Use deep learning to create NODDI maps

Primary LanguagePython

Noddi processing project

This is the code for generating NODDI maps (ODI, FISO, and FICVF) rapidly and simultaneously through deep learning methods.

Running this code

This library will require the following the dependencies:

  • python3.5+

  • tensorflow1.8+ (pip install --upgrade tensorflow-gpu)

  • keras2.1+ (pip install keras)

  • webcolors (pip install webcolors)

  • ants (see their github for install)

  • matplotlib

  • scikit-image

  • numpy

  • h5py

  • scipy

  • nibabel

  • matlab.engine

If you don't have these installed, the easiest is through the anaconda virtual environments.

conda create -n [your_env_name] python=3.6

This will install the conda environment. Now you need to install each of the pacakages either through pip or conda install. You will need CUDA9.0 and CUDNN7. You can get that through

conda install cudnn

The exception to this is the matlab.engine package, which will be needed separately.
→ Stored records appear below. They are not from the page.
(* ===== verification/Orderly.v ===== *)
(** * Orderly: a colour key used in order

    The settings of a key are meant to match its device: a hex colour for a
    device with [xy], a number for one without.  [setDefaults] repairs the
    settings when the key is created and at every notice of a new cache,
    and [onKeyUp] sends what the settings say.  This file shows that the
    two together keep the promise when the key is used in order: pressed
    with its own settings, answered by the transport, told of the cache,
    on colours whose [#], if any, is in front.

    [kinds] is the capability of every object of the cache; a callback is
    [apt] when the field it writes is the field of the kind of its object.
    [Matching] is what the invariant asks of an action: a predicate [fit]
    on its states that the constructor establishes, that every handler
    keeps, that the notice of a cache establishes again, that depends on
    the cache by its tables and kinds only, and under which a key press
    hands out apt callbacks only.
    [calm] is the invariant of the loop, proved once for every action that
    is [Matching].  The colour action is ([color_matching]: the colour of
    valid settings suits the device they name), and so is the cycle action
    ([cycle_matching]: all colours do).  [in_order] are the sequences of
    events of a key used in order in which the discovery installs new
    caches: a new cache keeps the kind of every object of the old one and
    is followed at once by its notice, at which [setDefaults] matches the
    settings to the device the new cache lists.  Theorems: every request a
    key makes is of the kind of its device, and no device changes its kind
    ([color_orderly_typed], [cycle_orderly_typed]); with new caches, the
    settings are matched in the end and every request made is of the kind
    its device still has ([color_renewed_typed], [cycle_renewed_typed]). *)

From Stdlib Require Import ZArith Lia String.
From stdpp Require Import base tactics strings gmap list.
From S2P Require Import Prelude JsString JsNumber ColorCodec Cache Host Key.
From S2P Require Import ColorAction CycleAction Typing EventLoop.
(** * Course catalogue API over a key-value store: index consistency

    A shallow embedding of the Express handlers of [api/index.js] (the
    index-based version) and of the handlers of the older, scan-based
    version of the same file, together with the part of the
    JavaScript value semantics and of the Redis command semantics that the
    handlers rely on. *)

From Stdlib Require Import ZArith Ascii String.
From stdpp Require Import gmap strings list fin_maps pretty.

Set Warnings "-register-all".

Local Open Scope string_scope.
Local Open Scope Z_scope.

(** ** JavaScript values as they travel through the handlers *)

Module Js.

(** A value produced by [JSON.parse]: the request body, its fields, and every
    value read back from the store.  [JNum z] is the number whose value is
    the integer [z], for [z] an integer that a double holds; fractions and
    the infinities are outside this model.  A string is the sequence of the
    bytes of its UTF-8 encoding.  A variable that may be [undefined] has
    type [option json], with [None] for [undefined]. *)
Inductive json : Type :=
  | JNull
  | JBool (b : bool)
  | JNum (z : Z)
  | JStr (s : string)
  | JArr (l : list json)
  | JObj (o : gmap string json).

(** The result of [parseInt]: an integer-valued double, [NaN], or an
    infinity. *)
Inductive number : Type :=
  | Num (z : Z)
  | NaN
  | Infinity (negative : bool).

(** What a handler may throw. *)
Inductive exn : Type :=
  | TypeError.

(** [ToBoolean]: [undefined], [null], [false], [0] and the empty string are
    falsy, everything else (arrays and objects included) is truthy. *)
Definition truthy (v : option json) : bool :=
  match v with
  | None => false
  | Some JNull => false
  | Some (JBool b) => b
  | Some (JNum z) => negb (z =? 0)
  | Some (JStr s) => negb (String.eqb s "")
  | Some (JArr _) => true
  | Some (JObj _) => true
  end.

(** *** Doubles *)

(** The double nearest to a natural number, ties going to the even
    significand; [None] when it is beyond the largest double. *)
Definition round_nat (n : Z) : option Z :=
  if n <? 2 ^ 53 then Some n
  else
    let e := Z.log2 n - 52 in
    let q := n / 2 ^ e in
    let r := n mod 2 ^ e in
    let half := 2 ^ (e - 1) in
    let q' := if (half <? r) || ((r =? half) && Z.odd q) then q + 1 else q in
    let v := q' * 2 ^ e in
    if v <? 2 ^ 1024 then Some v else None.

Definition to_double (z : Z) : number :=
  match round_nat (Z.abs z) with
  | Some v => Num (Z.sgn z * v)
  | None => Infinity (z <? 0)
  end.

Definition rounds_to (v x : Z) : bool :=
  match round_nat x with
  | Some y => y =? v
  | None => false
  end.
This can be done by

cd "matlabroot\extern\engines\python"
python setup.py build --build-base="builddir" install --prefix="installdir"

To use the virtual environment, just run

source activate [your_env_name]

You will need to add my python_utils library to the PYTHON_PATH by

source path_setup.sh

Generating the figures for the paper

To generate the figures for the paper

cd validation
python [whatever_figure_you_want]_fig.py

This should spit out the figure window pane through x11 and also save it in the results folder (relative to the base). You will need to make the results folder first, however.